** Opening Data to examine block **

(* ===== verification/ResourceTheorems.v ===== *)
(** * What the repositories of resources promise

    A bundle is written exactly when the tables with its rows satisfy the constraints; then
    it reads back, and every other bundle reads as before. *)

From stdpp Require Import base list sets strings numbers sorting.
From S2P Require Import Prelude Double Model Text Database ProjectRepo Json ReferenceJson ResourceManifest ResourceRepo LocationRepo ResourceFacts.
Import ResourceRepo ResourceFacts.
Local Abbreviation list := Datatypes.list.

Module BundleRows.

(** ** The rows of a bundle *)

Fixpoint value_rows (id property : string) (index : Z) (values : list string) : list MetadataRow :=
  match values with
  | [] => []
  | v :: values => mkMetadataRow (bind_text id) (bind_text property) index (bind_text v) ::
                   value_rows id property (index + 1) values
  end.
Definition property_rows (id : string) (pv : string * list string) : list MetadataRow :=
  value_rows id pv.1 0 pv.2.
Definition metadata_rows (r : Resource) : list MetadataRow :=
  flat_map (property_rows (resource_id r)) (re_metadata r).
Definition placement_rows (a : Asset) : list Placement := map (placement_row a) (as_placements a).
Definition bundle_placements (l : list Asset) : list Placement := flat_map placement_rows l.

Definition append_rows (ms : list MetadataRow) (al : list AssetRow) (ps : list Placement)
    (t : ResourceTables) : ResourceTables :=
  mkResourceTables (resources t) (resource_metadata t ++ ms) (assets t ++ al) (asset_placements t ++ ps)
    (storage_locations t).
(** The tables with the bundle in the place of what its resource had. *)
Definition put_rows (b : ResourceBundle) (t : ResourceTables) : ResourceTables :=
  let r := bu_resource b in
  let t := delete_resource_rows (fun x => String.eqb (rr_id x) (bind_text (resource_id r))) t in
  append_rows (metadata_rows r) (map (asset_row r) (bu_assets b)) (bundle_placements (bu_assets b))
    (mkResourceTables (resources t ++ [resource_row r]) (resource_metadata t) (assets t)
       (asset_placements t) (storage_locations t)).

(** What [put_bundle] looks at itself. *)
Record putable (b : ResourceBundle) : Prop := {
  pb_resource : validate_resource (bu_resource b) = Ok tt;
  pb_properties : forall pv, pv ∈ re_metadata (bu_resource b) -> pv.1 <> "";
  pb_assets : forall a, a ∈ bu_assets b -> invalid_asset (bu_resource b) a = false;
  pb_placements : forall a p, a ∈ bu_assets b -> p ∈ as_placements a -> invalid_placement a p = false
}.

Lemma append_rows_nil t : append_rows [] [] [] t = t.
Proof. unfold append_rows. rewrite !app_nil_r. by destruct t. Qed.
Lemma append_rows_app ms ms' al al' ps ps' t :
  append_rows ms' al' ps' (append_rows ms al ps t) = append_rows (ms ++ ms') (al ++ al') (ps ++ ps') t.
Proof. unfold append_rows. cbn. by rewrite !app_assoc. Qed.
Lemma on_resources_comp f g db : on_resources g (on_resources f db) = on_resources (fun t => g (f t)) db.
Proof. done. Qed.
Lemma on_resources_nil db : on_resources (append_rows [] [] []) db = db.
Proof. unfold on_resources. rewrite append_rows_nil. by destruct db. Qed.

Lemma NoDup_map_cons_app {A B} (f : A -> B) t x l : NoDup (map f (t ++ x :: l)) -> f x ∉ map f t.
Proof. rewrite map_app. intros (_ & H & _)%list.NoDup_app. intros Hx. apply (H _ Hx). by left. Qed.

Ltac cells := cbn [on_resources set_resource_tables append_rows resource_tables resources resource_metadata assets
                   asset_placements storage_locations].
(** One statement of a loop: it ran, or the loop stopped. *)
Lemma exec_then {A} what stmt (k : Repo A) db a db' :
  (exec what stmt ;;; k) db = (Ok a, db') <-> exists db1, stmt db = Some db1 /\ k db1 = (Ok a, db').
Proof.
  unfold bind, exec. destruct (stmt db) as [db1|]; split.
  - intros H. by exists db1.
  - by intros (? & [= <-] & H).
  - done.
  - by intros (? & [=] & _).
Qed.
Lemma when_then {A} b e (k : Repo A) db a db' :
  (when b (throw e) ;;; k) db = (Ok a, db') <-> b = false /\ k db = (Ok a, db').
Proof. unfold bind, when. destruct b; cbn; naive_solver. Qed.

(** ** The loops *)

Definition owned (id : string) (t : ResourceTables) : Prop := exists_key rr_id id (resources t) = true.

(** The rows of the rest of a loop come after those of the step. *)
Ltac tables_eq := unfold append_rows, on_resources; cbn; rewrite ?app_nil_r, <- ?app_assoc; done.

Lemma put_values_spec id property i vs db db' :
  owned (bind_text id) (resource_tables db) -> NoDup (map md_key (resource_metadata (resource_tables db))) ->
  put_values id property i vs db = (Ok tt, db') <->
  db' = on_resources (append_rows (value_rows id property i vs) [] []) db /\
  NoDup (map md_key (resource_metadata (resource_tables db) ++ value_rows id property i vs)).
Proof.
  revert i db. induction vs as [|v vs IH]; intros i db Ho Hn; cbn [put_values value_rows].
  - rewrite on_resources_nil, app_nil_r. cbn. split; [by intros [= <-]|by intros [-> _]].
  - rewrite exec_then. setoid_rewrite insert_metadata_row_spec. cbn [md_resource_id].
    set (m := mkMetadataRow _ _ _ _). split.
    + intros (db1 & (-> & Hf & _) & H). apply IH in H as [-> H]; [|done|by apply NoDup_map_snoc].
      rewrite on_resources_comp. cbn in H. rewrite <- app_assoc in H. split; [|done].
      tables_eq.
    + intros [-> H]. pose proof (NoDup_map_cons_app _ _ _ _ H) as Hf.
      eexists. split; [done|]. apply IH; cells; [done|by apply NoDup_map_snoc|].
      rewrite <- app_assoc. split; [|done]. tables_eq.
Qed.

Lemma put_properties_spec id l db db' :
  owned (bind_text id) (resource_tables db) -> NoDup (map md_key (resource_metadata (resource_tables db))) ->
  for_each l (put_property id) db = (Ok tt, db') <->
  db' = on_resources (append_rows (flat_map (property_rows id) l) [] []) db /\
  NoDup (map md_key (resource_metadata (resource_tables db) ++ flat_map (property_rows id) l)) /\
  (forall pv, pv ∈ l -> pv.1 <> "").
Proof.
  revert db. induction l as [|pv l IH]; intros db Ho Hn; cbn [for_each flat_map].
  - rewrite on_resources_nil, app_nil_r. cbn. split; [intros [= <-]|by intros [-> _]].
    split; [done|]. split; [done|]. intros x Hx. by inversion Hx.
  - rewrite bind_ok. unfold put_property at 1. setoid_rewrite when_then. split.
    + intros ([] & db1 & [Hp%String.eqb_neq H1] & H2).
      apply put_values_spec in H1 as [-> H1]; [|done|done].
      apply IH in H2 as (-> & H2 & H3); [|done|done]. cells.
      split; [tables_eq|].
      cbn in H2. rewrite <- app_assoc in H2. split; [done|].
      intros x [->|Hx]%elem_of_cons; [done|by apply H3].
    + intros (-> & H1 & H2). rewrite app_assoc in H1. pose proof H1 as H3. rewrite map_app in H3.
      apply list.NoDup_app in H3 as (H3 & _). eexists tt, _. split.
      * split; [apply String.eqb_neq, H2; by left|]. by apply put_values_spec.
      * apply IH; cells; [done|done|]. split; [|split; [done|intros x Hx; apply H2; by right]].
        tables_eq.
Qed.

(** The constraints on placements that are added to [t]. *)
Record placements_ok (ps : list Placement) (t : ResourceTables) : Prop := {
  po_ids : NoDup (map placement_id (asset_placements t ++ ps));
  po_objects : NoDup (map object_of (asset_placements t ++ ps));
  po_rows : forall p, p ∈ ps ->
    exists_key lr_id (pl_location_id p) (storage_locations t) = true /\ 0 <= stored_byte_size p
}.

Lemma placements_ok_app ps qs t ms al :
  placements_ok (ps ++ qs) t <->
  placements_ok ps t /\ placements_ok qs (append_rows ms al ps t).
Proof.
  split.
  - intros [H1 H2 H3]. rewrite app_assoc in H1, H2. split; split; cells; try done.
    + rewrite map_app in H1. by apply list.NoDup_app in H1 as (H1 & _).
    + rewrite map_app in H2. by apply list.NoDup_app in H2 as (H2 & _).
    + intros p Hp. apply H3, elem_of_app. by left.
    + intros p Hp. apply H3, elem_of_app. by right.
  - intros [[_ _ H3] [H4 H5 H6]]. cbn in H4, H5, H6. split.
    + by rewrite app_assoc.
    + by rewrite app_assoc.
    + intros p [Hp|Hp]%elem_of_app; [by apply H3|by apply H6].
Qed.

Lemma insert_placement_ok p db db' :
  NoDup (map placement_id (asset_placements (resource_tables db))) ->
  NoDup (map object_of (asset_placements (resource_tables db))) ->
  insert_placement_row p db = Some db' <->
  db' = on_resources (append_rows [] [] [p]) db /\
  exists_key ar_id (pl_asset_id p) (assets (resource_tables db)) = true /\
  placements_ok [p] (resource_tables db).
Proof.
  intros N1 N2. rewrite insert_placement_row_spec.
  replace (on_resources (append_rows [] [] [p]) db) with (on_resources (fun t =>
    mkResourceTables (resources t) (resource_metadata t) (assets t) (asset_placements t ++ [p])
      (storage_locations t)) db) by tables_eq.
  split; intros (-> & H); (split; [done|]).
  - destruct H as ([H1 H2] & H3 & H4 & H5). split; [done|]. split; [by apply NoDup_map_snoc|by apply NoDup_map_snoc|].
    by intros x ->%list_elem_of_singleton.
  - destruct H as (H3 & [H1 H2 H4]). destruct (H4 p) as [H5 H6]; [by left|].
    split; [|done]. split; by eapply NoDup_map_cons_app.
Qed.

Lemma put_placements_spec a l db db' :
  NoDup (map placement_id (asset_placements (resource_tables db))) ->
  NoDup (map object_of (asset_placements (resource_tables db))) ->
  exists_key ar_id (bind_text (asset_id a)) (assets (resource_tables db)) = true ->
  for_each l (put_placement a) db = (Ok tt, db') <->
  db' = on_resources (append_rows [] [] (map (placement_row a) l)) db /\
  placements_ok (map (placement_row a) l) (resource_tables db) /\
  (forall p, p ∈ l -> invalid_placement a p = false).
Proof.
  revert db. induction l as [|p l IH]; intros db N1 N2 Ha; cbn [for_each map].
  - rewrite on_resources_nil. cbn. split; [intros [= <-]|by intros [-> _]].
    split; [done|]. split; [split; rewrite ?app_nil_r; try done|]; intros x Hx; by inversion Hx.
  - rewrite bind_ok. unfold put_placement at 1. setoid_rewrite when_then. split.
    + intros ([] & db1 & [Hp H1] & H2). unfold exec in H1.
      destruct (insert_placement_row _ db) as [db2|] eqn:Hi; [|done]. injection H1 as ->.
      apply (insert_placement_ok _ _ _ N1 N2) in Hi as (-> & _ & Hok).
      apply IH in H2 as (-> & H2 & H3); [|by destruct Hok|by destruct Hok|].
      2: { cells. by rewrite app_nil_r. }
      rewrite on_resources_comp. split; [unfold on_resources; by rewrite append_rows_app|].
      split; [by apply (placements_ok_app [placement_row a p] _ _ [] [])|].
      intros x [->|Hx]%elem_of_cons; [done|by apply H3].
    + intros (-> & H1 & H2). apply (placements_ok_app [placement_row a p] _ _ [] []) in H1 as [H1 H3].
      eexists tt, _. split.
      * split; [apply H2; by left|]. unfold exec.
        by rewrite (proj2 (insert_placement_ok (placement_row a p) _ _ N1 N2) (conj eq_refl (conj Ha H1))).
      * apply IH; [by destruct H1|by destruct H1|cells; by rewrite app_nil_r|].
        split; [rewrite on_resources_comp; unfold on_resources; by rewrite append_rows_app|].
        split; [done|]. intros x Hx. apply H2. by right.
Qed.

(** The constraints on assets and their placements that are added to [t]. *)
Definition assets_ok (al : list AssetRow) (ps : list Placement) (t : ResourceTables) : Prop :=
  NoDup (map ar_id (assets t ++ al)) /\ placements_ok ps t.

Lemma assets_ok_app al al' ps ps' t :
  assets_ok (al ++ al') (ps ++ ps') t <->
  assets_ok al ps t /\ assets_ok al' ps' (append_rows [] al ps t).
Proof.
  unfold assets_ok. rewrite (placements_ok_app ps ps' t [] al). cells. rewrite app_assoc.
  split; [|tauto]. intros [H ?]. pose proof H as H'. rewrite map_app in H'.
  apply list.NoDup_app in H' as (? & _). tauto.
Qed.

** Closing Data to examine block **
** Opening Data to examine block **

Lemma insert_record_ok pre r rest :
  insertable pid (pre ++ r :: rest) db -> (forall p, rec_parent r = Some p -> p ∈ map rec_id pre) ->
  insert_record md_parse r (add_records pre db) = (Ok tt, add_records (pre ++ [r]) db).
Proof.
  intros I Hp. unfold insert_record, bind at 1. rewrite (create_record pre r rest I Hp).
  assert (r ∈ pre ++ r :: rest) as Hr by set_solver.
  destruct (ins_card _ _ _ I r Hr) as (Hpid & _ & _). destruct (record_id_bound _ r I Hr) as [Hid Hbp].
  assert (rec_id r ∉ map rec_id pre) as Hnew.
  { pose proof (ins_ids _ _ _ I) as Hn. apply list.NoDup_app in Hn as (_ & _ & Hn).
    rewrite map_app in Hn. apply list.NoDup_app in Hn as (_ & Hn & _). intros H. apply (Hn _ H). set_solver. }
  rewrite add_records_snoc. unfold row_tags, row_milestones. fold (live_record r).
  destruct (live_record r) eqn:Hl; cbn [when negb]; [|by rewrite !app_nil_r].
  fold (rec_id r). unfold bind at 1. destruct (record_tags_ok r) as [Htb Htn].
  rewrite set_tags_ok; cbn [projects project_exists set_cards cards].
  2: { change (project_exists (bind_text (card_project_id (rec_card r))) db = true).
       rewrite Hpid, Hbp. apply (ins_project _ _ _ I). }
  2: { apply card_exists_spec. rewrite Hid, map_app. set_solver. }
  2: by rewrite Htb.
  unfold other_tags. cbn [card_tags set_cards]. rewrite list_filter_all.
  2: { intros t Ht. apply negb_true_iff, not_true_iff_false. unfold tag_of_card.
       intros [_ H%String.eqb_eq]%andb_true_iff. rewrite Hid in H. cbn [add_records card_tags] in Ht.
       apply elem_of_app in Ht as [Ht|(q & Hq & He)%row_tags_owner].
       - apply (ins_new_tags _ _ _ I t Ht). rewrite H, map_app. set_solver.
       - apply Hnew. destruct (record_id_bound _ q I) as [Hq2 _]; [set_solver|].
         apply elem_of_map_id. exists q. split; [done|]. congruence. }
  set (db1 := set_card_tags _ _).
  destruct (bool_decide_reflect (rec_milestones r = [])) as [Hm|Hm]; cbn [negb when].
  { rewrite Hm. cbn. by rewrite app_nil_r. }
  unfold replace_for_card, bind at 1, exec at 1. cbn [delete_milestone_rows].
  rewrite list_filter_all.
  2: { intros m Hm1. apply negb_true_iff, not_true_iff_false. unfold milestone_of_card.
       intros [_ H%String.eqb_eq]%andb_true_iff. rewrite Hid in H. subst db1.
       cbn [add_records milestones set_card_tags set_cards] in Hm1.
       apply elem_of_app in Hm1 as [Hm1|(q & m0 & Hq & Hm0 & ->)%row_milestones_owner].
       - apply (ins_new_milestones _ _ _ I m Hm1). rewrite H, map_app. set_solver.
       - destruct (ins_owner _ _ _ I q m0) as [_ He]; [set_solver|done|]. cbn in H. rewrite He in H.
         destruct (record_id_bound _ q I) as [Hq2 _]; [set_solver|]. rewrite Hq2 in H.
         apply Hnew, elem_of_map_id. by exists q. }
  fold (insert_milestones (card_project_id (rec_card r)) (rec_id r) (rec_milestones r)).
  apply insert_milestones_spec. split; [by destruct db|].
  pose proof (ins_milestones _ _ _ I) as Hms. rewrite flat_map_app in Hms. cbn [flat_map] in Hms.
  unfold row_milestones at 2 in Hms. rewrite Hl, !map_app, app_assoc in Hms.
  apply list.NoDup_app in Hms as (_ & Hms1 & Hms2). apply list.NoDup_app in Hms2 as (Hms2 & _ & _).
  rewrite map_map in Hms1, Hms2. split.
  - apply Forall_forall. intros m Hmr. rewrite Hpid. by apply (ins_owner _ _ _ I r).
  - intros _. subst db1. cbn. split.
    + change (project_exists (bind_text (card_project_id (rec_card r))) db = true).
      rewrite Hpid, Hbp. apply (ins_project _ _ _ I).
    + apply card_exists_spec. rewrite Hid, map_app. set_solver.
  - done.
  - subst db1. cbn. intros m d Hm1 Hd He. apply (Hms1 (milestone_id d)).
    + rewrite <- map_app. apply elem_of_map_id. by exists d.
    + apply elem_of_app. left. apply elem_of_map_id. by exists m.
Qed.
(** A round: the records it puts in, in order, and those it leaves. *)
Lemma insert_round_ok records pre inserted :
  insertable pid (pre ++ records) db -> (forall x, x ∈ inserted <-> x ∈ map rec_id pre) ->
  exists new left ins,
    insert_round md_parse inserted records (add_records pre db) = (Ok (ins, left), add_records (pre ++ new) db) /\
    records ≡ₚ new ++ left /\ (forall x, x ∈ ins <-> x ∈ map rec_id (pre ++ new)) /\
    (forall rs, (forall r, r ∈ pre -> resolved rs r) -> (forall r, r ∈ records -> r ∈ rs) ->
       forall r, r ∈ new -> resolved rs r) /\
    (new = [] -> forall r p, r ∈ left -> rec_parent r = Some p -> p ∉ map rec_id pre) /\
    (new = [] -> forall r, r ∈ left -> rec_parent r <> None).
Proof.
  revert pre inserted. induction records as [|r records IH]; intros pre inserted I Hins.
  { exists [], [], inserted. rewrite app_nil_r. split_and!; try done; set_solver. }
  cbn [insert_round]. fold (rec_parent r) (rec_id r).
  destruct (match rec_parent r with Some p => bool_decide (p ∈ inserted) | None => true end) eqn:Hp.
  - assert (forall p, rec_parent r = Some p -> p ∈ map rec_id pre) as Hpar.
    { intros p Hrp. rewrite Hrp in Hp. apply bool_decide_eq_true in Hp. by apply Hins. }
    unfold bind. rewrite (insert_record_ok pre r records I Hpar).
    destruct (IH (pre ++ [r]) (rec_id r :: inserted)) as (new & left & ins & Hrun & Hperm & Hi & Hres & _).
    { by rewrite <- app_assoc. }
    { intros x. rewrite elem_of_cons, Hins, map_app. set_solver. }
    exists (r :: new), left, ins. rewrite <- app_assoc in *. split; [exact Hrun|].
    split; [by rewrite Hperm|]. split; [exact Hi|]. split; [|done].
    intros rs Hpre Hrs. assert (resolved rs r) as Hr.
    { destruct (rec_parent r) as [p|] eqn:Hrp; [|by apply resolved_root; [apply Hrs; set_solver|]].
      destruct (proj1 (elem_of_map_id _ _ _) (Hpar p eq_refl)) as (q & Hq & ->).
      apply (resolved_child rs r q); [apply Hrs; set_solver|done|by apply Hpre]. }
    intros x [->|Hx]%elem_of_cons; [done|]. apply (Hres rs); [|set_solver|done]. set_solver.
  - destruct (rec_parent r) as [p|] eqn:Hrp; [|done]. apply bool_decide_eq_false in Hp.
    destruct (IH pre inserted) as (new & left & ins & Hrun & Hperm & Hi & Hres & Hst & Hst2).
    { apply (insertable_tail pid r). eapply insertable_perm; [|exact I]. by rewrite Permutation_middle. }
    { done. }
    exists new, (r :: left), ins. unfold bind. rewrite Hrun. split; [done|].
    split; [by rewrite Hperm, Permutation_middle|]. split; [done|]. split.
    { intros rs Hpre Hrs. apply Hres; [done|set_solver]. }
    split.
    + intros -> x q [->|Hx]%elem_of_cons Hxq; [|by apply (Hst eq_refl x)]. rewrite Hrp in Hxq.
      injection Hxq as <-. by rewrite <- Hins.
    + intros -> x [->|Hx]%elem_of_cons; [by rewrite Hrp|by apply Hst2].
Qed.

** Closing Data to examine block **
** Opening Data to examine block **

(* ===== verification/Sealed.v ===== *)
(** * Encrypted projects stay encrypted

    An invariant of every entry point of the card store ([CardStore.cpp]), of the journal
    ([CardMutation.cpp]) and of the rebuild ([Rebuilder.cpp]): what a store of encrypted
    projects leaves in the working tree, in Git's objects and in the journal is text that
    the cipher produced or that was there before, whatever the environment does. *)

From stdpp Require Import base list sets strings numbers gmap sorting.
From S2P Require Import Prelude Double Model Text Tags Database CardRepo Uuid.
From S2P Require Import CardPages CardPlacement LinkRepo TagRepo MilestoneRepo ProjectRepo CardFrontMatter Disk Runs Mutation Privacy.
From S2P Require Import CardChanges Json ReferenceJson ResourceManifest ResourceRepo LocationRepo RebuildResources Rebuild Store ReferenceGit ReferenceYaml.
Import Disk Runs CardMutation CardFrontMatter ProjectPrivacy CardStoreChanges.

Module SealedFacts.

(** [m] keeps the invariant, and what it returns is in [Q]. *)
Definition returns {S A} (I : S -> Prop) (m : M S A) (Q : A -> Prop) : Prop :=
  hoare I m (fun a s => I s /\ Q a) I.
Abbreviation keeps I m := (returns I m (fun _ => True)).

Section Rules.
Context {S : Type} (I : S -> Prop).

** Closing Data to examine block **

What you are asked to do:
Show every line from the entries above in which "verification" appears.

Result of the exercise:
(* ===== verification/ResourceTheorems.v ===== *)
(* ===== verification/Sealed.v ===== *)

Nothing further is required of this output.